**WHAT IS BEING ASKED**
Give back only the lines in the records below from the one with "Fixpoint le_bytes (n" to the one with "Lemma le_value_inj bs", both inclusive, word for word.

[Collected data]
------

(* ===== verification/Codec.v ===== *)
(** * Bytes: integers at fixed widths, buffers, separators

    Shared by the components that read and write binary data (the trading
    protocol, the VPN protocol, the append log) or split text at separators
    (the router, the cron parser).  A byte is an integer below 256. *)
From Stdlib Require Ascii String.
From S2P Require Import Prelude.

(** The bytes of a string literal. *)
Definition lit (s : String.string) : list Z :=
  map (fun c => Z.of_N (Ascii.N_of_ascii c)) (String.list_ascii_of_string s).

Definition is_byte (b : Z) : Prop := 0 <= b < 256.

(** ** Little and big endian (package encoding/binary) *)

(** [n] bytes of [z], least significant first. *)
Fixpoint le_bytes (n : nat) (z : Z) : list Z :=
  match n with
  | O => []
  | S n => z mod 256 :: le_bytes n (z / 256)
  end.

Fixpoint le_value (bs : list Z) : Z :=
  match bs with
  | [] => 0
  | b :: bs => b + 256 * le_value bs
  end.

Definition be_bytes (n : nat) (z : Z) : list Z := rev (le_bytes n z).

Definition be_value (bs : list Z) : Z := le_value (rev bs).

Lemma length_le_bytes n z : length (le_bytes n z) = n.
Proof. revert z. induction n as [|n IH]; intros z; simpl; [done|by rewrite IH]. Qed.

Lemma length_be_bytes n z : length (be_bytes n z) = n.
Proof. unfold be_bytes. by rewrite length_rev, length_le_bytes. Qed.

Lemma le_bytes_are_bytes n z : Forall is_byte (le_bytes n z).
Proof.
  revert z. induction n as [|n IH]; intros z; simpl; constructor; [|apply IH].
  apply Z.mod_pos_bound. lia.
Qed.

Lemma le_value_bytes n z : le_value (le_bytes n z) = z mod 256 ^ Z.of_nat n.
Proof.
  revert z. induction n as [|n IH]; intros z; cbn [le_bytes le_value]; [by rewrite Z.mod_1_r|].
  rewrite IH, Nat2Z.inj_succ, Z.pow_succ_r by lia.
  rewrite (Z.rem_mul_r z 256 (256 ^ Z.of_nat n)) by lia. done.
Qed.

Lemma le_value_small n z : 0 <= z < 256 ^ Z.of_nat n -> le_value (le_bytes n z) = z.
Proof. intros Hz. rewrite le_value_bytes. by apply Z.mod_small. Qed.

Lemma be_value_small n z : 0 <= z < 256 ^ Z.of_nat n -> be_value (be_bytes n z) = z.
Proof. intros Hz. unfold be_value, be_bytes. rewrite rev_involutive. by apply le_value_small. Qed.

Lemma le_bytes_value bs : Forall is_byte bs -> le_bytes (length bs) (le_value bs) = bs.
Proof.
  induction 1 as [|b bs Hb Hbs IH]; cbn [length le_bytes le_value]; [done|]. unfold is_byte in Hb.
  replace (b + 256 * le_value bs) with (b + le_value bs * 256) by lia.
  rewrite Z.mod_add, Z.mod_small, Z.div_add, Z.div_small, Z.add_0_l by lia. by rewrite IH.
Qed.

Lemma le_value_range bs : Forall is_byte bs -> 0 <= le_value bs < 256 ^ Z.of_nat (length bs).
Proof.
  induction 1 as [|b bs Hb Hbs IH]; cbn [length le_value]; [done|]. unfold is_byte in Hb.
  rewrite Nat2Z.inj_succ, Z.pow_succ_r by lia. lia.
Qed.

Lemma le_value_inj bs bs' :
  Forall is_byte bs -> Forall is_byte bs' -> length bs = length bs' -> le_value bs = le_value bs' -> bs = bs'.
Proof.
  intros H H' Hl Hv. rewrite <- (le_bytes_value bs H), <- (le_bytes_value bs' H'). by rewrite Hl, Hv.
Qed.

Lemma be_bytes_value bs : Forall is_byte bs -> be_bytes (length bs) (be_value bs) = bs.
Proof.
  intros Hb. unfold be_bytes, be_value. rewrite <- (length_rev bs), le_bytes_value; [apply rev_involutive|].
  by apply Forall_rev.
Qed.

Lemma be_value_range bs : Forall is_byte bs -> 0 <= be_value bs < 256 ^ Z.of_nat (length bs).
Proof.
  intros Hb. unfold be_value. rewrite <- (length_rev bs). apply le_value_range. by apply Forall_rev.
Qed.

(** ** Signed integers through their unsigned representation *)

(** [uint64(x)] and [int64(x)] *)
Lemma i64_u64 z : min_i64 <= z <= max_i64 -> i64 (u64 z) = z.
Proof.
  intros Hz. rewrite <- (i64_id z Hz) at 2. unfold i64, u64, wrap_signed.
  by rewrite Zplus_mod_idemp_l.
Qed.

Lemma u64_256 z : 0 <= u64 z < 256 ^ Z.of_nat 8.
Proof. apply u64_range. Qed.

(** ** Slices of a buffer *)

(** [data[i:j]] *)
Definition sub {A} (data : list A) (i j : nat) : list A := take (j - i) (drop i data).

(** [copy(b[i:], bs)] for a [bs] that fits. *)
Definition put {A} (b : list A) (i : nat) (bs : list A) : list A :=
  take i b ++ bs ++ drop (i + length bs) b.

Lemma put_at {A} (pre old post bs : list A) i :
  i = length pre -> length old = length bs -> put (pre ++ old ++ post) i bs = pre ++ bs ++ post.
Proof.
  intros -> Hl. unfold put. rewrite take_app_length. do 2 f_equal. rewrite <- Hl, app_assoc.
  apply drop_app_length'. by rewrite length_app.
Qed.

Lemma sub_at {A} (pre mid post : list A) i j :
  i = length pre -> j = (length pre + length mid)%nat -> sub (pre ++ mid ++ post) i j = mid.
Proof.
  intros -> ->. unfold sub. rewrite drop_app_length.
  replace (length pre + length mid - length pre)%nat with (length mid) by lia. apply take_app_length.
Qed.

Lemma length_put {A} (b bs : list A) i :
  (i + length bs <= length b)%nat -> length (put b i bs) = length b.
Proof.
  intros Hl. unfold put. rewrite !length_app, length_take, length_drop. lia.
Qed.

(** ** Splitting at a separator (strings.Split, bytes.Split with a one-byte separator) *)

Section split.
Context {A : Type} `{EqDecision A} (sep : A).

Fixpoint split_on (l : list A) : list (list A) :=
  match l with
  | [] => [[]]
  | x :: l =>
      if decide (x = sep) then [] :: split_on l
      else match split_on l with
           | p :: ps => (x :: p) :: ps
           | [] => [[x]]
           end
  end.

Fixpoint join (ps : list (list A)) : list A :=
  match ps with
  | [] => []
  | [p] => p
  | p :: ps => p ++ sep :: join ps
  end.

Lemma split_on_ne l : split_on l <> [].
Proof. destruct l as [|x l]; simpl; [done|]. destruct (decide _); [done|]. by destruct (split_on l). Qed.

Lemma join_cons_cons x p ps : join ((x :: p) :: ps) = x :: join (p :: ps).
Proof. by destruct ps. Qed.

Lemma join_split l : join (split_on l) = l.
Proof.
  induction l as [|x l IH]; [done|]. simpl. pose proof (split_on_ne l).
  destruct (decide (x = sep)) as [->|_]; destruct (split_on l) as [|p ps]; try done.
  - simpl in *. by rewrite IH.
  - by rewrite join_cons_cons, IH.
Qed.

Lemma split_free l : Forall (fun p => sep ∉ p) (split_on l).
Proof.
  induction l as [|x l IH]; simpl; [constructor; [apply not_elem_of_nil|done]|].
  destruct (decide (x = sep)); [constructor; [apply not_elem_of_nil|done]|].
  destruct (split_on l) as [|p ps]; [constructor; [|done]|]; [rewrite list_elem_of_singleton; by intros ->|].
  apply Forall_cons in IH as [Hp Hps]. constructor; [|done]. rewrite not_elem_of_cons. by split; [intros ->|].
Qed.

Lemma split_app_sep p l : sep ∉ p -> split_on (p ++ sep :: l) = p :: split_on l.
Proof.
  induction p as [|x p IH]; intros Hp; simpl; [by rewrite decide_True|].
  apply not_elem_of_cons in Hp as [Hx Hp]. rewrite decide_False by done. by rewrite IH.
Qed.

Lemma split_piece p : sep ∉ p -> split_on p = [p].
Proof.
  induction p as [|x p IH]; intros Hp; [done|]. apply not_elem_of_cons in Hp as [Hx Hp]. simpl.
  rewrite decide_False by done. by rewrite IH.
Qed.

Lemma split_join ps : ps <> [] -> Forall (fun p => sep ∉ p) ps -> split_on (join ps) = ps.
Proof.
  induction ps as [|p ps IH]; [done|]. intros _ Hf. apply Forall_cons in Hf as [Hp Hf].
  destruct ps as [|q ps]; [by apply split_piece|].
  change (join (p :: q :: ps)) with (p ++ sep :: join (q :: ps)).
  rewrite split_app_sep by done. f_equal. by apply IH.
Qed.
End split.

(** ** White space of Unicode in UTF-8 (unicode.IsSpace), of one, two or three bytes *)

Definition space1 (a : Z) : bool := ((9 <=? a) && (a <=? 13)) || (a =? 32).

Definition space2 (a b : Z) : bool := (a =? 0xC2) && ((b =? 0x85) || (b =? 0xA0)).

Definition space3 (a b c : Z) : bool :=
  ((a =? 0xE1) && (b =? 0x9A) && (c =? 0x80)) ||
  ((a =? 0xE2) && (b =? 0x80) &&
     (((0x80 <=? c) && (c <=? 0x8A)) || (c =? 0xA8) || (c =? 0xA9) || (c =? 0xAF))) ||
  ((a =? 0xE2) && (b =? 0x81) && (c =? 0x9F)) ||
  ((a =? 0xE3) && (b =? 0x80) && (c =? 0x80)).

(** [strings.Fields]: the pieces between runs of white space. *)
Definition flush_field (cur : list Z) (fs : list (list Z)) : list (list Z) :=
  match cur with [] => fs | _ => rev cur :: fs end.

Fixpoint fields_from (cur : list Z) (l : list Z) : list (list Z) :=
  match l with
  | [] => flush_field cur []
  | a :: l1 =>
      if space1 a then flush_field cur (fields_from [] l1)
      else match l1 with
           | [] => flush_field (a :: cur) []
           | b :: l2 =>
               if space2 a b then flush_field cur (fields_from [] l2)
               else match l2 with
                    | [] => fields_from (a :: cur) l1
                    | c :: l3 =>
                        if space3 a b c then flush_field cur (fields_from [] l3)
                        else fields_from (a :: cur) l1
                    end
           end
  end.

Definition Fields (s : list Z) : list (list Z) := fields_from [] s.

------

**ANSWER AREA**
Fixpoint le_bytes (n : nat) (z : Z) : list Z :=
  match n with
  | O => []
  | S n => z mod 256 :: le_bytes n (z / 256)
  end.

Fixpoint le_value (bs : list Z) : Z :=
  match bs with
  | [] => 0
  | b :: bs => b + 256 * le_value bs
  end.

Definition be_bytes (n : nat) (z : Z) : list Z := rev (le_bytes n z).

Definition be_value (bs : list Z) : Z := le_value (rev bs).

Lemma length_le_bytes n z : length (le_bytes n z) = n.
Proof. revert z. induction n as [|n IH]; intros z; simpl; [done|by rewrite IH]. Qed.

Lemma length_be_bytes n z : length (be_bytes n z) = n.
Proof. unfold be_bytes. by rewrite length_rev, length_le_bytes. Qed.

Lemma le_bytes_are_bytes n z : Forall is_byte (le_bytes n z).
Proof.
  revert z. induction n as [|n IH]; intros z; simpl; constructor; [|apply IH].
  apply Z.mod_pos_bound. lia.
Qed.

Lemma le_value_bytes n z : le_value (le_bytes n z) = z mod 256 ^ Z.of_nat n.
Proof.
  revert z. induction n as [|n IH]; intros z; cbn [le_bytes le_value]; [by rewrite Z.mod_1_r|].
  rewrite IH, Nat2Z.inj_succ, Z.pow_succ_r by lia.
  rewrite (Z.rem_mul_r z 256 (256 ^ Z.of_nat n)) by lia. done.
Qed.

Lemma le_value_small n z : 0 <= z < 256 ^ Z.of_nat n -> le_value (le_bytes n z) = z.
Proof. intros Hz. rewrite le_value_bytes. by apply Z.mod_small. Qed.

Lemma be_value_small n z : 0 <= z < 256 ^ Z.of_nat n -> be_value (be_bytes n z) = z.
Proof. intros Hz. unfold be_value, be_bytes. rewrite rev_involutive. by apply le_value_small. Qed.

Lemma le_bytes_value bs : Forall is_byte bs -> le_bytes (length bs) (le_value bs) = bs.
Proof.
  induction 1 as [|b bs Hb Hbs IH]; cbn [length le_bytes le_value]; [done|]. unfold is_byte in Hb.
  replace (b + 256 * le_value bs) with (b + le_value bs * 256) by lia.
  rewrite Z.mod_add, Z.mod_small, Z.div_add, Z.div_small, Z.add_0_l by lia. by rewrite IH.
Qed.

Lemma le_value_range bs : Forall is_byte bs -> 0 <= le_value bs < 256 ^ Z.of_nat (length bs).
Proof.
  induction 1 as [|b bs Hb Hbs IH]; cbn [length le_value]; [done|]. unfold is_byte in Hb.
  rewrite Nat2Z.inj_succ, Z.pow_succ_r by lia. lia.
Qed.

Lemma le_value_inj bs bs' :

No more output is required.